Combination therapy with vancomycin and piperacillin-tazobactam (VPT) was associated with increased incidence of acute kidney injury (AKI) compared with vancomycin and cefepime therapy (VC), according to data presented at IDWeek, held virtually from October 21 to 25, 2020.
It is unclear if combinations with certain antipseudomonal agents are associated with more AKI relative to others. Investigators at 2 Veteran Affairs (VA) medical centers conducted a retrospective cohort study comparing VPT and VC therapies, which are both preferred empiric vancomycin-antipseudomonal regimens.
There were 120 patients in both VPT and VC groups. In the VPT group, 17.5% of patients (21/120) developed AKI, compared to 3.3% of patients (4/120) in the VC group (P =.0005). Incidence of AKI remained significantly higher in the VPT group after propensity score matching (15.2% vs 4.0%; P =.01). Median length of stay was significantly longer for VPT patients (10 days vs 8 days; P =.03) but there were no differences in 90-day mortality, incidence of Clostridioides (Clostridium) difficile infection, development of chronic kidney disease within 90 days, or the requirement of hemodialysis within 1 year.

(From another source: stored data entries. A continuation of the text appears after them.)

(* ===== verification/WebappStart.v ===== *)
(** lib/zimr.c, last part: the modules that are loaded, the configuration of an
    application, and the start and the end of the library.

    A module is a shared object: [dlopen], its symbols and its functions are the outside.
    The [module_t] records are on the heap of the application ([a_modules]), since the
    websites keep pointers to them; the use of one that was freed is a fault.  The array for
    the file name of a module has the size that the code gives it. *)

From Stdlib Require Import ZArith Lia String.
From stdpp Require Import gmap.
From S2P Require Import FdHash Zcnf.
From S2P Require Export WebappRequest.

Local Open Scope Z_scope.

(** ** State *)

Definition ZM_MODULE_NAME_MAX_LEN : nat := 100.
Definition ZM_USR_MODULE_DIR : bytes := str "~/.zimr/modules/".
Definition ENOENT : Z := 2.

Definition ZIMR_EVENT_INITIALIZING : Z := 1.
Definition ZIMR_EVENT_MODULE_LOADING : Z := 2.
Definition ZIMR_EVENT_MODULE_LOAD_FAILED : Z := 3.
Definition ZIMR_EVENT_WEBSITE_MODULE_INIT : Z := 6.
Definition ZIMR_EVENT_WEBSITE_MODULE_INIT_FAILED : Z := 7.
Definition ZIMR_EVENT_LOADING_CNF : Z := 10.
Definition ZIMR_EVENT_RESTART_REQUEST : Z := 11.

Record lib_t := Lib {
  lb_app : app_t;
  lb_initialized : bool;
  loaded_modules : list nat;
  next_module : nat;
  reqlogfd : Z
}.

Definition put_app (v : app_t) (s : lib_t) : lib_t :=
  Lib v (lb_initialized s) (loaded_modules s) (next_module s) (reqlogfd s).
Definition put_initialized (v : bool) (s : lib_t) : lib_t :=
  Lib (lb_app s) v (loaded_modules s) (next_module s) (reqlogfd s).
Definition put_loaded (v : list nat) (s : lib_t) : lib_t :=
  Lib (lb_app s) (lb_initialized s) v (next_module s) (reqlogfd s).
Definition put_reqlogfd (v : Z) (s : lib_t) : lib_t :=
  Lib (lb_app s) (lb_initialized s) (loaded_modules s) (next_module s) v.
Definition put_heap (v : gmap nat module_t) (s : app_t) : app_t := App (a_sites s) (a_data s) v.
Definition put_module (m : nat) (o : option module_t) (s : lib_t) : lib_t :=
  put_app (put_heap (partial_alter (λ _, o) m (a_modules (lb_app s))) (lb_app s)) s.

Definition put_modules (v : list module_website_data_t) (d : website_data_t) : website_data_t :=
  WebsiteData (wd_status d) (proxy_ip d) (proxy_port d) (connection_handler d) (error_handler d) (conn_tries d)
    (redirect_url d) (pubdirs d) (default_pages d) (ignored_regexs d) (page_handlers d) v (wd_connections d).

(** The functions of a module that do not get a connection. *)
Inductive module_arg := InitArg | DestroyArg | ErrArg | WebsiteInitArg (a : nat) (argv : list bytes).

Notation lm W := (em lib_t W call).

(** A computation on the websites. *)
Definition lift {W A} (m : am W A) : lm W A := fun s w =>
  match m (lb_app s) w with Done (x, a, w, l) => Done (x, put_app a s, w, l) | Fault f => Fault f end.

(** The part of a list before the first element that passes the test, the element, and
    the part behind it. *)
Fixpoint split_first {A} (test : A → bool) (l : list A) : option (list A * A * list A) :=
  match l with
  | [] => None
  | x :: l =>
      if test x then Some ([], x, l)
      else match split_first test l with Some (before, y, behind) => Some (x :: before, y, behind) | None => None end
  end.

Section start.
Context {W : Type} (ext : call → W → answer * W).
Context (run_callback : nat → conn_ptr → callback_arg → am W unit).
Context (dlsym : nat → bytes → option nat).
Context (regcomp_ok : bytes → bool).
(** The functions of the modules, with the truth of what they give; the home directories. *)
Context (run_module : nat → module_arg → lm W bool) (getpwuid : Z → option bytes) (uid : Z).
#[local] Notation ask := (Effect.ask ext).
#[local] Notation tell := (Effect.tell ext).

Definition upd (f : lib_t → lib_t) : lm W unit := s ← get_state; put_state (f s).

(** ** Modules *)

(** The loop over the loaded modules. *)
Fixpoint find_module (name : bytes) (l : list nat) : lm W (option nat) :=
  match l with
  | [] => mret None
  | m :: l => x ← lift (module_at m); if strcmp_eq name (m_name x) then mret (Some m) else find_module name l
  end.

(** [dlopen] on the search path of the system, and then in the directory of the user. *)
Definition open_module (file : bytes) : lm W (option nat) :=
  h ← ask (DlOpen file);
  if negb (a_ret h =? 0) then mret (Some (Z.to_nat (a_ret h)))
  else
    dir ← pure (expand_tilde getpwuid ZM_USR_MODULE_DIR 256 uid);
    dir ← pure (at_index dir);
    full ← pure (strcpy_into 256 (dir ++ file));
    h ← ask (DlOpen full);
    mret (if negb (a_ret h =? 0) then Some (Z.to_nat (a_ret h)) else None).

Definition malloc_module (x : module_t) : lm W nat :=
  s ← get_state;
  let m := next_module s in
  _ ← put_state (put_module m (Some x) (Lib (lb_app s) (lb_initialized s) (loaded_modules s ++ [m]) (S m) (reqlogfd s)));
  mret m.

(** [modzimr_err_occured], if the module has it. *)
Definition err_occured (h : nat) : lm W bool :=
  match dlsym h (str "modzimr_err_occured") with Some f => run_module f ErrArg | None => mret false end.

(** The new record of a library that was opened; the module starts. *)
Definition add_module (module_name : bytes) (h : nat) : lm W (option nat) :=
  m ← malloc_module (Module module_name h);
  match dlsym h (str "modzimr_init") with
  | None => mret (Some m)
  | Some f =>
      _ ← run_module f InitArg;
      bad ← err_occured h;
      if (bad : bool) then
        _ ← tell (ModuleEvent ZIMR_EVENT_MODULE_LOAD_FAILED module_name);
        mret None
      else mret (Some m)
  end.

(** The array has six bytes more than the name, and so none for the terminator. *)
Definition zimr_load_module (module_name : bytes) : lm W (option nat) :=
  if (ZM_MODULE_NAME_MAX_LEN <=? length module_name)%nat then mret None
  else
    s ← get_state;
    o ← find_module module_name (loaded_modules s);
    match o with
    | Some m => mret (Some m)
    | None =>
        _ ← tell (ModuleEvent ZIMR_EVENT_MODULE_LOADING module_name);
        file ← pure (strcpy_into (length module_name + 6) (str "mod" ++ module_name ++ str ".so"));
        o ← open_module file;
        match o with None => mret None | Some h => add_module module_name h end
    end.

(** The modules without the first of that name. *)
Fixpoint without_module (name : bytes) (l : list nat) : lm W (list nat) :=
  match l with
  | [] => mret []
  | m :: l =>
      x ← lift (module_at m);
      if strcmp_eq name (m_name x) then mret l else l ← without_module name l; mret (m :: l)
  end.

Definition zimr_unload_module (module : option nat) : lm W unit :=
  m ← pure (deref module);
  x ← lift (module_at m);
  s ← get_state;
  l ← without_module (m_name x) (loaded_modules s);
  _ ← upd (put_loaded l);
  _ ← (match dlsym (m_handle x) (str "modzimr_destroy") with
       | Some f => _ ← run_module f DestroyArg; mret tt
       | None => mret tt
       end);
  _ ← tell (DlClose (m_handle x));
  upd (put_module m None).

(** The array of the arguments has ZM_MODULE_MAX_ARGS pointers. *)
Definition zimr_website_load_module (a : nat) (module : option nat) (argv : list bytes) : lm W unit :=
  _ ← lift (data_at a);
  m ← pure (deref module);
  x ← lift (module_at m);
  _ ← lift (site_at a);
  _ ← tell (ModuleEvent ZIMR_EVENT_WEBSITE_MODULE_INIT (m_name x));
  argv ← pure (if (ZM_MODULE_MAX_ARGS <? length argv)%nat then Fault OutOfBounds else Done argv);
  _ ← lift (upd_data a (λ d, put_modules (module_data d ++ [ModuleData m argv]) d));
  match dlsym (m_handle x) (str "modzimr_website_init") with
  | None => mret tt
  | Some f =>
      _ ← run_module f (WebsiteInitArg a argv);
      bad ← err_occured (m_handle x);
      only_if bad (tell (ModuleEvent ZIMR_EVENT_WEBSITE_MODULE_INIT_FAILED (m_name x)))
  end.

(** The entries of a website up to the first of the module: their names are read behind
    the pointers. *)
Fixpoint find_entry (name : bytes) (l : list module_website_data_t)
  : lm W (option (list module_website_data_t * module_website_data_t)) :=
  match l with
  | [] => mret None
  | e :: l =>
      x ← lift (module_at (md_module e));
      if strcmp_eq (m_name x) name then mret (Some (l, e))
      else o ← find_entry name l; mret ((λ '(rest, e'), (e :: rest, e')) <$> o)
  end.

(** Takes the module from each of the websites; the arrays have ten cells. *)
Fixpoint detach_module (name : bytes) (l : list nat) (k : list (nat * module_website_data_t))
  : lm W (list (nat * module_website_data_t)) :=
  match l with
  | [] => mret k
  | a :: l =>
      d ← lift (data_at a);
      o ← find_entry name (module_data d);
      match o with
      | None => detach_module name l k
      | Some (rest, e) =>
          _ ← lift (upd_data a (put_modules rest));
          x ← lift (module_at (md_module e));
          _ ← (match dlsym (m_handle x) (str "modzimr_website_destroy") with
               | Some f => lift (run_callback f (a, 0) NoArg) | None => mret tt end);
          _ ← pure (if (10 <=? length k)%nat then Fault OutOfBounds else Done tt);
          detach_module name l (k ++ [(a, e)])
      end
  end.

Fixpoint attach_module (module : option nat) (k : list (nat * module_website_data_t)) : lm W unit :=
  match k with
  | [] => mret tt
  | (a, e) :: k => _ ← zimr_website_load_module a module (md_argv e); attach_module module k
  end.

Definition zimr_reload_module (module_name : bytes) : lm W unit :=
  s ← get_state;
  k ← detach_module module_name (websites (a_sites (lb_app s))) [];
  old ← zimr_load_module module_name;
  _ ← zimr_unload_module old;
  module ← zimr_load_module module_name;
  attach_module module k.

(** ** The configuration *)

#[local] Notation enable := (zimr_website_enable ext).
#[local] Notation create := (zimr_website_create regcomp_ok).
#[local] Notation insert_ignored := (zimr_website_insert_ignored_regex regcomp_ok).

Fixpoint cnf_pubdirs (a : nat) (dirs : list bytes) (i : Z) : am W unit :=
  match dirs with
  | [] => mret tt
  | dir :: dirs => _ ← zimr_website_insert_pubdir a (Some dir) i; cnf_pubdirs a dirs (i + 1)
  end.

(** [false] when a module cannot be loaded. *)
Fixpoint cnf_modules (a : nat) (l : list zcnf_module_t) : lm W bool :=
  match l with
  | [] => mret true
  | m :: l =>
      o ← zimr_load_module (zm_name m);
      match o with
      | None => mret false
      | Some _ => _ ← zimr_website_load_module a o (zm_argv m); cnf_modules a l
      end
  end.

Fixpoint cnf_ignore (a : nat) (l : list bytes) : am W unit :=
  match l with
  | [] => mret tt
  | regex :: l => _ ← insert_ignored a regex; cnf_ignore a l
  end.

Definition put_ip (v : bytes) (w : website_t) : website_t :=
  Website (w_url w) (w_full_url w) (w_path w) (w_sockfd w) v (w_options w).

(** One entry of the configuration; the address of the website has 16 bytes. *)
Definition cnf_website (proxy : zcnf_proxy_t) (z : zcnf_website_t) : lm W bool :=
  match zw_url z with
  | None => mret true
  | Some url =>
      a ← lift (create url);
      _ ← lift (zimr_website_set_proxy a (Some (Zcnf.proxy_ip proxy)) (Zcnf.proxy_port proxy));
      _ ← lift (cnf_pubdirs a (zw_pubdirs z) 0);
      _ ← (match zw_redirect_url z with
           | Some r => lift (zimr_website_set_redirect a r) | None => mret tt end);
      _ ← (match zw_ip_address z with
           | Some ip => ip ← pure (strcpy_into 16 ip); lift (put_site a (put_ip ip))
           | None => mret tt
           end);
      ok ← cnf_modules a (zw_modules z);
      if negb ok then mret false
      else
        _ ← lift (cnf_ignore a (zw_ignore z));
        _ ← lift (enable a);
        mret true
  end.

Fixpoint cnf_websites (proxy : zcnf_proxy_t) (l : list zcnf_website_t) : lm W bool :=
  match l with
  | [] => mret true
  | z :: l => ok ← cnf_website proxy z; if (ok : bool) then cnf_websites proxy l else mret false
  end.

Context `{Y : Yaml} (cnf_files : files).

Definition zimr_cnf_load (cnf_path : bytes) : lm W bool :=
  _ ← tell (ModuleEvent ZIMR_EVENT_LOADING_CNF cnf_path);
  r ← ask (Access cnf_path);
  if a_ret r =? -1 then mret false
  else
    o ← pure (zcnf_app_load getpwuid uid cnf_files (Some cnf_path));
    match o with None => mret false | Some cnf => cnf_websites (za_proxy cnf) (za_websites cnf) end.

(** ** Start and end *)

Definition zimr_open_request_log : lm W bool :=
  r ← ask OpenLog;
  if 0 <=? a_ret r then _ ← upd (put_reqlogfd (a_ret r)); mret true
  else
    _ ← upd (put_reqlogfd (-1));
    if negb (a_ret r =? - ENOENT) then mret false
    else
      r ← ask CreateLog;
      if 0 <=? a_ret r then _ ← upd (put_reqlogfd (a_ret r)); mret true else mret false.

Definition zimr_close_request_log : lm W unit := s ← get_state; tell (CloseLog (reqlogfd s)).

Definition zimr_init : lm W bool :=
  s ← get_state;
  if lb_initialized s then mret true
  else
    _ ← tell (Event ZIMR_EVENT_INITIALIZING);
    r ← ask UserdirInit;
    _ ← pure (assert (negb (a_ret r =? 0)));
    _ ← lift (s ← get_state; r ← pure (website_init (a_sites s)); put_state (App r (a_data s) (a_modules s)));
    _ ← tell ZsInit;
    _ ← upd (put_loaded []);
    ok ← zimr_open_request_log;
    if negb ok then mret false else _ ← upd (put_initialized true); mret true.

#[local] Notation zimr_website_destroy := (zimr_website_destroy ext run_callback dlsym).

(** The two loops of [zimr_shutdown]. *)
Fixpoint destroy_websites (fuel : nat) : lm W unit :=
  s ← get_state;
  match websites (a_sites (lb_app s)) with
  | [] => mret tt
  | a :: _ =>
      match fuel with
      | O => pure (Fault OutOfFuel)
      | S fuel => _ ← lift (zimr_website_destroy a); destroy_websites fuel
      end
  end.

Fixpoint unload_modules (fuel : nat) : lm W unit :=
  s ← get_state;
  match loaded_modules s with
  | [] => mret tt
  | m :: _ =>
      match fuel with
      | O => pure (Fault OutOfFuel)
      | S fuel => _ ← zimr_unload_module (Some m); unload_modules fuel
      end
  end.

Definition zimr_shutdown : lm W unit :=
  s ← get_state;
  if negb (lb_initialized s) then mret tt
  else
    _ ← upd (put_initialized false);
    s ← get_state;
    _ ← destroy_websites (length (websites (a_sites (lb_app s))));
    s ← get_state;
    _ ← unload_modules (length (loaded_modules s));
    zimr_close_request_log.

Definition zimr_restart : lm W unit := tell (Event ZIMR_EVENT_RESTART_REQUEST).
End start.

(** A computation on the websites, in the state of the library. *)
Lemma ewp_lift {W A} (m : am W A) (s : lib_t) (w : W) (P : A → lib_t → W → list call → Prop) :
  ewp m (lb_app s) w (λ x a w l, P x (put_app a s) w l) → ewp (lift m) s w P.
Proof. intros (x & a & w' & l & E & H). exists x, (put_app a s), w', l. unfold lift. by rewrite E. Qed.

Limitations of the study include its retrospective nature, its primary population was older men, and exclusion of patients with renal insufficiency.
“Nephrotoxicity is significantly greater with combination vancomycin and piperacillin-tazobactam compared to vancomycin and cefepime,” investigators concluded. They recommend that decisions to use these combination therapies be done alongside evaluations of other AKI risk factors and with close monitoring.
Wang N, Jetsupphasuk K, Nguyen PK, et al. Acute kidney injury with piperacillin-tazobactam versus cefepime in combination with vancomycin. Presented at: IDWeek 2020; October 21-25, 2020. Poster 212.